Regarding the dhcp lease time

Wed May 8 10:13:51 UTC 2019

Murali Krishna <muralikrishch at gmail.com> wrote:

> Shift in the system clock is part of the usecase(got this information from local team).

Then the usecase is broken. I cannot think of ANY valid reason for having the server time changing like that. I can think of some reasons for having a clock set incorrectly, but not on a server that's providing key services such as DHCP.
Also, from your earlier message it looks like the server time is changing - it's not just 5 years out, but switches between "correct" and off by 5 years and back again. Can you confirm if this is the case ?

> Also could you please help me understand how the lease value is calculated? How the lease value is calculated at the server end and provided to the client? How the client lease file is updated?
> 
> In the current scenario(in one of the execution) where the time stamp is updated to the older value as part of the use case
> Time stamp on the Server is:
> date:  date: Fri May 2 00:00:17 IST 2014
> 
> Time stamp on the client side is:
> date: Tue May 7 15:12:08 IST 2019
> 
> From the lease file(content) on the client side:
>   option dhcp-lease-time 158253456;
>   option dhcp-message-type 5;
>   option dhcp-server-identifier 169.254.64.12;
>   renew 5 2021/06/11 03:34:31;
>   rebind 2 2023/09/26 02:07:54;
>   expire 0 2024/05/12 01:02:36;
> 
> This dhcp-lease-time is matching approximately to the difference in the timestamps of server and the client. 
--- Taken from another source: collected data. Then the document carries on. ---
(* ===== verification/PdcpLink.v ===== *)
(** The PDCP layer end to end: what a PDCP entity sends is what its peer delivers. *)

From stdpp Require Import sorting.
From S2P Require Import Prelude PdcpSec Pdcp PdcpRx.

(** ** The configuration of an entity *)

Record pdcp_cfg (e : nr_pdcp_entity_t) : Prop := {
  pc_size : sn_size e = 12 \/ sn_size e = 18;
  pc_max : sn_max e = Z.ones (sn_size e);
  pc_window : window_size e = 2 ^ (sn_size e - 1);
  pc_cipher : has_ciphering e = true -> cipher_ctx e = true;
  pc_integrity : has_integrity e = true -> exists alg key, integrity_ctx e = Some (alg, key);
  pc_rb : 1 <= rb_id e < 32
}.

Lemma new_pdcp_cfg ty gnb rb pdu sr st sn tr dt p e :
  sn = 12 \/ sn = 18 -> 1 <= rb < 32 ->
  new_nr_pdcp_entity ty gnb rb pdu sr st sn tr dt p = Done e -> pdcp_cfg e.
Proof.
  intros Hs Hrb Hn. pose proof (set_security_rx _ _ _ Hn) as (_ & _ & _ & _ & _ & _ & _ & E1 & E2 & E3 & _ & _ & _ & E4 & _).
  simpl in *. unfold new_nr_pdcp_entity in Hn.
  assert (Hsec : (has_ciphering e = true -> cipher_ctx e = true) /\
                 (has_integrity e = true -> exists alg key, integrity_ctx e = Some (alg, key))).
  { clear -Hn. unfold nr_pdcp_entity_set_security in Hn. invd Hn. revert H Hn.
    repeat (cif; try discriminate); intros [= <-] [= <-]; simpl; split; eauto; discriminate. }
  split; try apply Hsec; rewrite ?E1, ?E2, ?E3, ?E4; try done.
  all: destruct Hs as [-> | ->]; done.
Qed.

Section Link.
Context `{CL : CryptoLaws}.

(** ** The PDU of an SDU *)

Definition dc_bit (e : nr_pdcp_entity_t) : Z :=
  if bool_decide (type e = NR_PDCP_DRB_AM) || bool_decide (type e = NR_PDCP_DRB_UM) then 0x80 else 0.

Definition header (e : nr_pdcp_entity_t) (sn : Z) : list Z :=
  if sn_size e =? SHORT_SN_SIZE
  then [Z.lor (dc_bit e) (Z.land (Z.shiftr sn 8) 0xf); Z.land sn 0xff]
  else [Z.lor (dc_bit e) (Z.land (Z.shiftr sn 16) 0x3); Z.land (Z.shiftr sn 8) 0xff; Z.land sn 0xff].

(** The MAC-I. *)
Definition mac_of (e : nr_pdcp_entity_t) (msg : list Z) (count dir : Z) : list Z :=
  if has_integrity e then
    match integrity_ctx e with
    | Some (alg, key) =>
        if alg =? 2 then take 4 (EVP_aes_128_cmac key (data_iv8 count (rb_id e) dir ++ msg))
        else stream_compute_integrity_eia1 key count (rb_id e - 1) dir msg
    | None => replicate 4 0
    end
  else if bool_decide (type e = NR_PDCP_SRB) then replicate 4 0 else [].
I will have to defer to someone with more knowledge of the internals - I don't know much about how the code works internally. In part, the answer will depend on the answer to the question above - does the server time change or is it permanently 5 years out ?
If the server time changes, then I could see where the issue could come from - but note that this is speculation without knowledge of how the code actually works.
When the time is correct, a short lease (says/weeks) would (at the time of writing this) have an end time in May or June of this year (2019) - and this would be stored internally in the server as well as written out to the leases file.
When the clock changes back by 5 years, the DHCP server now has leases with end times 5 years in the future - and so next time the client renews it is possible that it sends back a lease time based on this very long lease it already has, ignoring the requested lease length given by the client.
The client now receives a lease renewal with a 5 year life and stores it. Because it has a long lease, it has no reason to try and renew it before (in the example above) June 2021. There are some events (reboot, network interface goes down and comes back up, etc) that could trigger a renewal, but in normal operations, the client would not need to contact the server again for (in this case) another 2 years.

While writing this, I can see at least one serious problem that could arise. If the server clock is then reset to the correct time, there is a big difference between what the server thinks it has leased (a few days/weeks) and what the client thinks it has had leased to it (5 years). So in a few days/weeks time, the server will think that the lease has expired and that the address can now be given to another client - while the client still thinks it has years left on the lease. Depending on various factors (setting in use, client behaviour), this can cause a number of issues including clients that seemingly just don't get an acceptable offer or addresses that get marked as abandoned and which are no longer available for the server to hand out.

As an aside, I see another issue here ...
>   option dhcp-server-identifier 169.254.64.12;
I would not expect a DHCP server to be running on such an address.
Such link-local self-assigned addresses are not routable, and clients with an IP address given by a DHCP server will not be able to contact the server at that address. At renewal time, the clients will attempt to unicast renewal packets to the server and that will fail. The clients will eventually fall back to sending broadcast packets - but this delays renewal (reducing the time available to fix any problems) and increases DHCP traffic on the network.